*** Opening of Information provided ***

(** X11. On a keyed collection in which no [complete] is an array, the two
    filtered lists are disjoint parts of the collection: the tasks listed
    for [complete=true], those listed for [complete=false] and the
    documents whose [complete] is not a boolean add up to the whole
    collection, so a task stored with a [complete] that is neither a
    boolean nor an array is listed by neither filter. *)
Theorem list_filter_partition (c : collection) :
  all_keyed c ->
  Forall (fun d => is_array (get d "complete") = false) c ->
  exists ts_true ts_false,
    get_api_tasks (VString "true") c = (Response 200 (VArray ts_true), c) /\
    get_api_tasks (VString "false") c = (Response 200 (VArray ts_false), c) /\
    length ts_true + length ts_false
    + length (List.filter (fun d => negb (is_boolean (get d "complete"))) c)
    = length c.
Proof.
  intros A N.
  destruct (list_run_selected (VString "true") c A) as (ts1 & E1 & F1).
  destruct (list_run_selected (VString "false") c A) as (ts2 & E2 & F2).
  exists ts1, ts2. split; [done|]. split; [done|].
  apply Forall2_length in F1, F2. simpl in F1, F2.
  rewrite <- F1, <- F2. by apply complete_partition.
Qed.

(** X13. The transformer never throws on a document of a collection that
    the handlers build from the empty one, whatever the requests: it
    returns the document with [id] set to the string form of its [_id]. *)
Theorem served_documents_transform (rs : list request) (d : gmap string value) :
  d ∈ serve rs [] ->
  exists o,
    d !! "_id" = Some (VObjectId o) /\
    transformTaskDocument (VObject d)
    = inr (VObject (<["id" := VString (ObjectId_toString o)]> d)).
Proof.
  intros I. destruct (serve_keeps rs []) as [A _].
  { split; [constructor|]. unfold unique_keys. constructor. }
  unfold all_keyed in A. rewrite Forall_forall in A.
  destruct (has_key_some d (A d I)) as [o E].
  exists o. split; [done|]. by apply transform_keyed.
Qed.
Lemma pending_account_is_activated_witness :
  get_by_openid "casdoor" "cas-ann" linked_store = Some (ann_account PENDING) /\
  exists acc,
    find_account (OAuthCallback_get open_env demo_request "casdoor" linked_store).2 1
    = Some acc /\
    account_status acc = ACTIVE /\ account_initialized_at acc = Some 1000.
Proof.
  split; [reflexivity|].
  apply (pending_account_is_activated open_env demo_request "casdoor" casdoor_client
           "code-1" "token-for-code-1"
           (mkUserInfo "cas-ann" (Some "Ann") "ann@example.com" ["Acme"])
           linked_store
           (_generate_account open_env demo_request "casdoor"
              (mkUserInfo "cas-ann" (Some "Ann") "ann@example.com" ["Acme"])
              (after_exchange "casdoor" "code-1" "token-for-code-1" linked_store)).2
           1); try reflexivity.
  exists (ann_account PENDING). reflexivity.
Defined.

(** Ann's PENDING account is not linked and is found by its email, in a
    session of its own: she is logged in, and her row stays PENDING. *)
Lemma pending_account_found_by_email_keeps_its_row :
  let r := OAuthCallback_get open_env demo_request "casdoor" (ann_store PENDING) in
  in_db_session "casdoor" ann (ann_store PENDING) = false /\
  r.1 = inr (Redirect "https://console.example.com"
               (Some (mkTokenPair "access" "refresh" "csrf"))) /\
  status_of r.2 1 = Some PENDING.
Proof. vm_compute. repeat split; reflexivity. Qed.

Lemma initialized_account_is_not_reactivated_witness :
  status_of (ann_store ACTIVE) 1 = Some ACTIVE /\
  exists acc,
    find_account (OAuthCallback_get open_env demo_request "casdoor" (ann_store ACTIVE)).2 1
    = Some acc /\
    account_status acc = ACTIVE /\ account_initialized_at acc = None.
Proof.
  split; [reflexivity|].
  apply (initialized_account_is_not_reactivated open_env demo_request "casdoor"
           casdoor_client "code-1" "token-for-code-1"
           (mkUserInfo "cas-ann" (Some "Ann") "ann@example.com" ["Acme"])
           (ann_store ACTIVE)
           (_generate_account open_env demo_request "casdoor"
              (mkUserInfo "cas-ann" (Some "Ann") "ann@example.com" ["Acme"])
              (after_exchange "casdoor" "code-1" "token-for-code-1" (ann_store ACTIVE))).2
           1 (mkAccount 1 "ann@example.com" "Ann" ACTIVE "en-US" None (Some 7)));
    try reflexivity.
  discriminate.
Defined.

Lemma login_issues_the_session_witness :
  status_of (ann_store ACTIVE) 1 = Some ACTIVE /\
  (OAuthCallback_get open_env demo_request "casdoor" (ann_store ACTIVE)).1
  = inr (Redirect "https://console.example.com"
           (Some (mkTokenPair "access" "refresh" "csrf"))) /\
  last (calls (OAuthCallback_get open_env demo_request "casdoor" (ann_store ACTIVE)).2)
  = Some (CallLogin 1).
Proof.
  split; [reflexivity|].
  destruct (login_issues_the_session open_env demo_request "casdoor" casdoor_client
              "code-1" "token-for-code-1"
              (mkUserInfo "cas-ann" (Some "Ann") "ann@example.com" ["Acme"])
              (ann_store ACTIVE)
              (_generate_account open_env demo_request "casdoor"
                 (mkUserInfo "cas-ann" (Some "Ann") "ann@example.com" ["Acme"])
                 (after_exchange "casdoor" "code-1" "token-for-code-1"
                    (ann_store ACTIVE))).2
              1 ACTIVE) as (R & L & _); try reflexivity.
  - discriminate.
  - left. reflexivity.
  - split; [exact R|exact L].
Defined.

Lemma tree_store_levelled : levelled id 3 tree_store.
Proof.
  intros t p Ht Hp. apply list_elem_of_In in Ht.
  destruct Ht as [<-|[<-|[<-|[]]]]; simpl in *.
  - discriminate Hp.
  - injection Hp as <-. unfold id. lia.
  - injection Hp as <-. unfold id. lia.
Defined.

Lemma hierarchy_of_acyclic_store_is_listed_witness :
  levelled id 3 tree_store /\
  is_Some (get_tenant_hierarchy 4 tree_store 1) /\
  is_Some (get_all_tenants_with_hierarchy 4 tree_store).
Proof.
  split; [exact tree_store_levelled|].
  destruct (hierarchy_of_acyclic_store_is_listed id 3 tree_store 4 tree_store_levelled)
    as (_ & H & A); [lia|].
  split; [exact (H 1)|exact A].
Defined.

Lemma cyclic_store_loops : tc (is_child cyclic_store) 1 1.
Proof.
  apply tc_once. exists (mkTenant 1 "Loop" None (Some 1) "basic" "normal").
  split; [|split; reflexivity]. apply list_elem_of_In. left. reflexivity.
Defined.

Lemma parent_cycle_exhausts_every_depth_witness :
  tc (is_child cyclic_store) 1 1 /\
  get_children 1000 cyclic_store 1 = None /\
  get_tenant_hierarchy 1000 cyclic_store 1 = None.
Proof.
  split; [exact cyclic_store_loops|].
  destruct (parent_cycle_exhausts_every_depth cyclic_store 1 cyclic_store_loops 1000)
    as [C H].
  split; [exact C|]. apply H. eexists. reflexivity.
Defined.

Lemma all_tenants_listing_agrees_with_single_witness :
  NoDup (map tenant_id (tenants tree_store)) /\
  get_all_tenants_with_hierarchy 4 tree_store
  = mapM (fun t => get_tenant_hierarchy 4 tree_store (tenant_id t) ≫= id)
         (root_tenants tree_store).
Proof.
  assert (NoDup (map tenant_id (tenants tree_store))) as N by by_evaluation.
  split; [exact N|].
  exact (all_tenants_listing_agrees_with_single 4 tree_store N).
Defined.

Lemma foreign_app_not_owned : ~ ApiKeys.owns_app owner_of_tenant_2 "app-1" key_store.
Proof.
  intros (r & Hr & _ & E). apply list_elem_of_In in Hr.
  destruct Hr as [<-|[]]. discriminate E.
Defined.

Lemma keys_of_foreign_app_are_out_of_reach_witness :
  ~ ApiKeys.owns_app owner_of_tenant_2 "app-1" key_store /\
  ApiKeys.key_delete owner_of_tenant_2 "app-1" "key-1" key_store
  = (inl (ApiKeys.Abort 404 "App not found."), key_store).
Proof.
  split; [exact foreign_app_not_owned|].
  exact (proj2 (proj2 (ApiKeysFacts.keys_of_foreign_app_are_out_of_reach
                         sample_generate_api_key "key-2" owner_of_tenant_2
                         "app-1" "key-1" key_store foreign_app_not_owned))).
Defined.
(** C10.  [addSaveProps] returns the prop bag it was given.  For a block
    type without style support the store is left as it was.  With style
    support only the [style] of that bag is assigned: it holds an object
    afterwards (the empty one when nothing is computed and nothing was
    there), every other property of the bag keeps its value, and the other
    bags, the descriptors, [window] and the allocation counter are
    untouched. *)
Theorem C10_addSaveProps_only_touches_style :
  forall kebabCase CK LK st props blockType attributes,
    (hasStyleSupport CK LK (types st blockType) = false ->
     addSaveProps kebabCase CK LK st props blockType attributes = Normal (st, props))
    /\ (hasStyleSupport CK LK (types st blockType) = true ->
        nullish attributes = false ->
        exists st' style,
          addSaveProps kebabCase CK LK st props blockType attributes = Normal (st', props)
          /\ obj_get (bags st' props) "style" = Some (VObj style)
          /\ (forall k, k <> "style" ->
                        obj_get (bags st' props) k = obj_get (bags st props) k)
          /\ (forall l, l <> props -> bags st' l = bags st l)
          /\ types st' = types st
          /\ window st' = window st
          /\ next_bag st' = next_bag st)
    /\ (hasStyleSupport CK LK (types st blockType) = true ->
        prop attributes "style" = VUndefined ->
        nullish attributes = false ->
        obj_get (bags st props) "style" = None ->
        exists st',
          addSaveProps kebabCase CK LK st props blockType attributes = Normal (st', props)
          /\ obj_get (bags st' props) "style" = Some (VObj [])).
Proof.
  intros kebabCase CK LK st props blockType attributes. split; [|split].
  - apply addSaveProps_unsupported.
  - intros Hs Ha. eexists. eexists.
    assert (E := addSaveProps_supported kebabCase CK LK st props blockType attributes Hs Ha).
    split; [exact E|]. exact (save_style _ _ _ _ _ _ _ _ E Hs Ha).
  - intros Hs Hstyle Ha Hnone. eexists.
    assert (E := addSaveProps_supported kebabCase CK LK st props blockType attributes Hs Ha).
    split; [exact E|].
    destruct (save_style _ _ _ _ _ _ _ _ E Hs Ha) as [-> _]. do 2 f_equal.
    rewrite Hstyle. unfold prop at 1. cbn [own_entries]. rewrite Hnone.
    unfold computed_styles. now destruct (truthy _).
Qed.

*** Close of Information provided ***

* **Work to complete**: From the entries above, write out only the lines starting at the line that holds "(hasStyleSupport CK LK (types st blockType) = false" and ending at the line that holds "Some (VObj style)", keeping both and matching them exactly.

* **Answer to the problem**:
    (hasStyleSupport CK LK (types st blockType) = false ->
     addSaveProps kebabCase CK LK st props blockType attributes = Normal (st, props))
    /\ (hasStyleSupport CK LK (types st blockType) = true ->
        nullish attributes = false ->
        exists st' style,
          addSaveProps kebabCase CK LK st props blockType attributes = Normal (st', props)
          /\ obj_get (bags st' props) "style" = Some (VObj style)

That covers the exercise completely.